Staff with the city’s Housing Initiatives Division and Parks and Recreation Department will partner to set-up the campsite, a process estimated to take about 30 days, according to the memo. Wolsey states that timeframe will allow time for staff to assist people currently camping on the site with cleaning the area and to set up the space to allow for additional tents and campers. Elements of relocating people camping elsewhere in the city and operating the campsite are as follows:

•Unhoused individuals who are currently camping in unauthorized and/or highly visible parts of the city will be instructed to relocate to this approved area. HID and Parks and Recreation will assist individuals in relocating their camps to this approved area and will provide tents to those individuals who do not have one.

• There will be a reservation process and there will be expectations set for those utilizing the area.

• There will be provided dumpsters and portable restrooms for the area in an attempt to assist in maintaining a hazard-free space.

• There will be staff assistance with reservation check-ins and a staff initiative to ensure a maintained and clean area as possible.

• There will be an expectation that if a camper refuses to move to (the city campsite behind Johnny’s), they will be subject to a notice to vacate or a trespass citation.

Wolsey emphasizes that the campsite will be set up and operated as a temporary solution as staff continue to seek out and develop more long-term sheltering and housing options. She said staff are exploring opportunities for longer-term strategies for spring 2023 and beyond, including additional shelter options, a longer-term campsite located outside the downtown area, as well as the city’s continued work on affordable housing and outside efforts to develop more supportive housing.

In the short-term, the Winter Emergency Shelter — the temporary overnight cold-weather shelter that the city and/or volunteers have operated since the Lawrence Community Shelter reduced its capacity — is scheduled to open on Dec. 1 and is anticipated to provide 75 additional shelter beds. The winter shelter will be open until March 1, or longer if deemed necessary. The city will “down-size” the campsite behind Johnny’s as people enter the winter shelter.

Walters’ memo states there will likely be a cost to operate the campsite, but the amount is unknown at this time, and city staff proposes it come from remaining dollars in the Housing Initiative Division that are set aside in the budget for housing and homeless initiatives projects.

The campsite behind Johnny’s will not be the first the city has run. The city hosted a temporary campsite two years ago at Woody Park, which is located behind the LMH Health hospital in the Pinkney neighborhood.

Ted Boyle, president of the North Lawrence Improvement Association, said the neighborhood association is “avidly against” the city’s plan to operate a campsite in North Lawrence. He said that with the camping that has already been going on, there are concerns with trash, vandalism, theft and safety. He asked why both the city-run campsites have been in the city’s core neighborhoods, and not, for instance, on city-owned parkland behind the new police station in west Lawrence.

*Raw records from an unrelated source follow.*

(** X6: when the tone is accepted and [float] rejects the threshold
    entry, [validate] raises the error of [float] and the world is as it
    was: the classifier is not invoked. *)
Theorem threshold_coercion_error (self : FinancialTone) (value : string)
    (md : loc) (w : World) (d : gmap string PyVal) (e : string) (v : PyVal)
    (x : exn) :
  heap w !! md = Some d ->
  py_in (default (PyStr DEFAULT_TONE) (d !! "financial_tone")) TONES = Some e ->
  d !! "financial_tone_threshold" = Some v ->
  py_float v = Raise x ->
  validate self value md w = (Raise x, w).
Proof.
  intros Hd Hin Hv Hf. apply validate_unpack_raises.
  rewrite (unpack_metadata_dict md w d Hd).
  unfold unpack_dict. rewrite Hin, Hv. simpl. rewrite Hf. reflexivity.
Qed.

(** X7: a threshold entry acts only through the float it coerces to: an
    [int], [bool] or [str] entry gives the same result, line and
    invocation as the float [float] makes of it. *)
Theorem threshold_coercion_transparent (self : FinancialTone)
    (value : string) (md : loc) (w : World) (d : gmap string PyVal)
    (v : PyVal) (t : float) :
  heap w !! md = Some d ->
  d !! "financial_tone_threshold" = Some v ->
  py_float v = Ok t ->
  let d' := <["financial_tone_threshold" := PyFloat t]> d in
  fst (validate self value md (store_dict w md d'))
  = fst (validate self value md w)
  /\ stdout (snd (validate self value md (store_dict w md d')))
     = stdout (snd (validate self value md w))
  /\ pipe_calls (snd (validate self value md (store_dict w md d')))
     = pipe_calls (snd (validate self value md w)).
Proof.
  intros Hd Hv Hf d'. apply (validate_same_dict self value md w d d' Hd).
  unfold unpack_dict, d'.
  rewrite lookup_insert_ne by discriminate.
  rewrite lookup_insert_eq, Hv. simpl. rewrite Hf. reflexivity.
Qed.

(** X12: each default applies on its own: a dictionary without the tone
    acts as the same dictionary with tone "neutral", and a dictionary
    without the threshold as the same dictionary with threshold 0.8. *)
Theorem default_per_key (self : FinancialTone) (value : string) (md : loc)
    (w : World) (d : gmap string PyVal) :
  heap w !! md = Some d ->
  (d !! "financial_tone" = None ->
     let d' := <["financial_tone" := PyStr DEFAULT_TONE]> d in
     fst (validate self value md (store_dict w md d'))
     = fst (validate self value md w)
     /\ stdout (snd (validate self value md (store_dict w md d')))
        = stdout (snd (validate self value md w))
     /\ pipe_calls (snd (validate self value md (store_dict w md d')))
        = pipe_calls (snd (validate self value md w)))
  /\ (d !! "financial_tone_threshold" = None ->
        let d' := <["financial_tone_threshold" := PyFloat DEFAULT_THRESHOLD]> d in
        fst (validate self value md (store_dict w md d'))
        = fst (validate self value md w)
        /\ stdout (snd (validate self value md (store_dict w md d')))
           = stdout (snd (validate self value md w))
        /\ pipe_calls (snd (validate self value md (store_dict w md d')))
           = pipe_calls (snd (validate self value md w))).
Proof.
  intros Hd. split; intros Hnone d';
    apply (validate_same_dict self value md w d d' Hd);
    unfold unpack_dict, d'.
  - rewrite lookup_insert_eq, Hnone.
    rewrite lookup_insert_ne by discriminate. reflexivity.
  - rewrite lookup_insert_ne by discriminate.
    rewrite lookup_insert_eq, Hnone. reflexivity.
Qed.
(** X11. Take an upload whose kept rows have numeric sizes, under a
    collation that is an order (so that the rows are inserted in the order
    of the model), none of whose collapsed records has the segment
    [__proto__] (so that no walk stores on [Object.prototype]). In the
    hierarchy the handler returns there is a node along a non-empty path
    exactly when a collapsed record reaches it; the node is named after the
    last segment of the path, its [fullPath] is the segments of the path
    joined by [::], and its [originalSymbol] is the name of the first
    record, in the order of the collapsed records, that reaches it: later
    records never relabel a node. *)
Theorem processFile_labels (localeCompare : string -> string -> Z)
  (fuel : nat) (data : list CSVRow) (root : TreeNode) :
  (forall a b, 0 < localeCompare a b -> localeCompare b a <= 0) ->
  (forall a b c, localeCompare a b <= 0 -> localeCompare b c <= 0 ->
                 localeCompare a c <= 0) ->
  (forall row, In row data -> keepRow row = true -> exists z, vmsize row = VNum z) ->
  (forall rec, In rec (dedup (normalize localeCompare data)) ->
               offPrototype fuel rec = true) ->
  processFile localeCompare fuel data = Some root ->
  forall path,
    path <> [] ->
    match nodeAt root path with
    | Some node =>
        name node = last path ""
        /\ fullPath node = VStr (String.concat "::" path)
        /\ exists rec,
             firstReaching fuel path (dedup (normalize localeCompare data))
             = Some rec
             /\ originalSymbol node = symbols rec
    | None =>
        forall rec, In rec (dedup (normalize localeCompare data)) ->
                    reaches fuel path rec = false
    end.
Proof.
  intros _ _ _ _ Hroot path Hpath.
  pose proof (processFile_labelsAgree _ _ _ _ Hroot path Hpath) as H.
  unfold labelAt in H.
  destruct (nodeAt root path) as [node|]; cbn [option_map] in H.
  - destruct (firstReaching fuel path (dedup (normalize localeCompare data)))
      as [rec|] eqn:Hfirst; [|discriminate H].
    cbn [option_map] in H. unfold labelOf in H. injection H as Hn Hf Ho.
    destruct (firstReaching_reaches _ _ _ _ Hfirst) as [_ Hreach].
    destruct (reaches_nonEmpty _ _ _ Hreach) as [Hne _].
    rewrite (joinFrom_concat path Hne "") in Hf.
    split; [exact Hn|]. split; [now destruct path|].
    exists rec. now split.
  - unfold firstReaching in H.
    destruct (filter (reaches fuel path) (dedup (normalize localeCompare data)))
      as [|r l] eqn:E; [|discriminate H].
    intros rec Hin. destruct (reaches fuel path rec) eqn:Hr; [|reflexivity].
    assert (Hf : In rec (filter (reaches fuel path)
                           (dedup (normalize localeCompare data))))
      by (apply filter_In; now split).
    rewrite E in Hf. contradiction.
Qed.
(** A message that does not pass the filters causes no execution and no
    send. *)
Lemma untriggered_quiet env webhook_data seen :
  ¬ triggers (payload_of webhook_data) →
  quiet (trace_of (process_waha_message env webhook_data seen)).
Proof.
  intros Hno. apply quiet_iff.
  destruct (waha_client env) eqn:Hc.
  - destruct (decide (m_id (payload_of webhook_data) ∈ seen)) as [Hin|Hin].
    + rewrite process_duplicate by assumption. split; reflexivity.
    + destruct (process_fresh_trace env webhook_data seen Hc Hin)
        as (_ & _ & [[_ [r ->]] | [Hyes _]]); [|contradiction].
      rewrite executions_app, sends_app.
      rewrite logs_executions, logs_sends by apply prelude_logs.
      split; reflexivity.
  - rewrite process_no_client by assumption. split; reflexivity.
Qed.

(** X17.  The pipeline does not look at [fromMe], yet it never answers
    its own messages: neither a shaped reply nor the apology begins with
    the keyword, so an event whose text is one of them causes no
    execution and no send. *)
Theorem own_messages_never_trigger env webhook_data seen text :
  m_body (payload_of webhook_data) = Some (shaped_response text) ∨
  m_body (payload_of webhook_data) = Some error_message →
  quiet (trace_of (process_waha_message env webhook_data seen)).
Proof.
  intros Hbody. apply untriggered_quiet.
  intros (_ & (c1 & c2 & rest & Heq & Hc1 & _) & _).
  destruct Hbody as [Hb | Hb]; rewrite Hb in Heq; simpl in Heq;
    injection Heq as <- _; destruct Hc1 as [Hg|Hg]; discriminate Hg.
Qed.

Lemma own_messages_never_trigger_witness :
  let env := chat_env (says (py "gg again")) in
  let echo :=
    text_message (Some (py "m9")) (Some (py "1@c.us")) (Some (py "2@c.us"))
      (shaped_response (py "gg again")) [] in
  m_body (payload_of echo) = Some (shaped_response (py "gg again")) ∧
  quiet (trace_of (process_waha_message env echo ∅)).
Proof.
  intros env echo.
  assert (H : m_body (payload_of echo) = Some (shaped_response (py "gg again")))
    by reflexivity.
  split; [exact H|].
  exact (own_messages_never_trigger env echo ∅ (py "gg again") (or_introl H)).
Defined.

(** *** Remapping and shaping *)

Lemma known_group_ids_are_groups ws name gid :
  find_known_group known_groups ws = Some (name, gid) →
  endswith gid (py "@g.us") = true.
Proof.
  unfold known_groups. cbn [find_known_group].
  repeat (destruct (contains ws _); [intros [= <- <-]; reflexivity|]).
  discriminate.
Qed.

Lemma first_group_id_is_group s m :
  first_group_id s = Some m → endswith m (py "@g.us") = true.
Proof.
  intros H. pose proof (first_group_id_spec s) as Hspec. rewrite H in Hspec.
  destruct Hspec as (_ & _ & _ & (ds & _ & _ & ->) & _).
  apply endswith_spec. eauto.
Qed.

(** X18.  The mapping of an internal identifier either finds nothing,
    returns the identifier as it was and logs the warning, or returns an
    identifier that ends with the group domain suffix, which the main
    path would not take for an internal identifier again. *)
Theorem remapped_id_is_final internal_id webhook_data :
  (mapped_id internal_id webhook_data = internal_id ∧
   mapping_log internal_id webhook_data =
     [Log Warning (CouldNotMap internal_id)]) ∨
  (endswith (mapped_id internal_id webhook_data) (py "@g.us") = true ∧
   is_internal_id (Some (mapped_id internal_id webhook_data)) = false).
Proof.
  assert (Hfinal : ∀ m, endswith m (py "@g.us") = true →
                        is_internal_id (Some m) = false).
  { intros m Hm. unfold is_internal_id, endswith_any. cbn [existsb].
    rewrite Hm, orb_true_r. cbn [orb negb]. apply andb_false_r. }
  unfold mapped_id, mapping_log.
  destruct (find_known_group _ _) as [[name gid]|] eqn:Hfind.
  - right. apply known_group_ids_are_groups in Hfind. auto.
  - destruct (first_group_id _) as [m|] eqn:Hm.
    + right. apply first_group_id_is_group in Hm. auto.
    + left. auto.
Qed.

“It’s a disgrace to Lawrence, and you’re pushing that off on the core neighborhoods,” Boyle said.

In other business, the commission will consider a special use permit for the development of an electrical substation on approximately 9.98 acres in the southeast corner of the intersection of Kasold Drive and Bob Billings Parkway. As the Journal-World previously reported, the electric provider Evergy has proposed locating a substation in that area.

The Lawrence City Commission will convene at 5:45 p.m. Tuesday at City Hall, 6 E. Sixth St.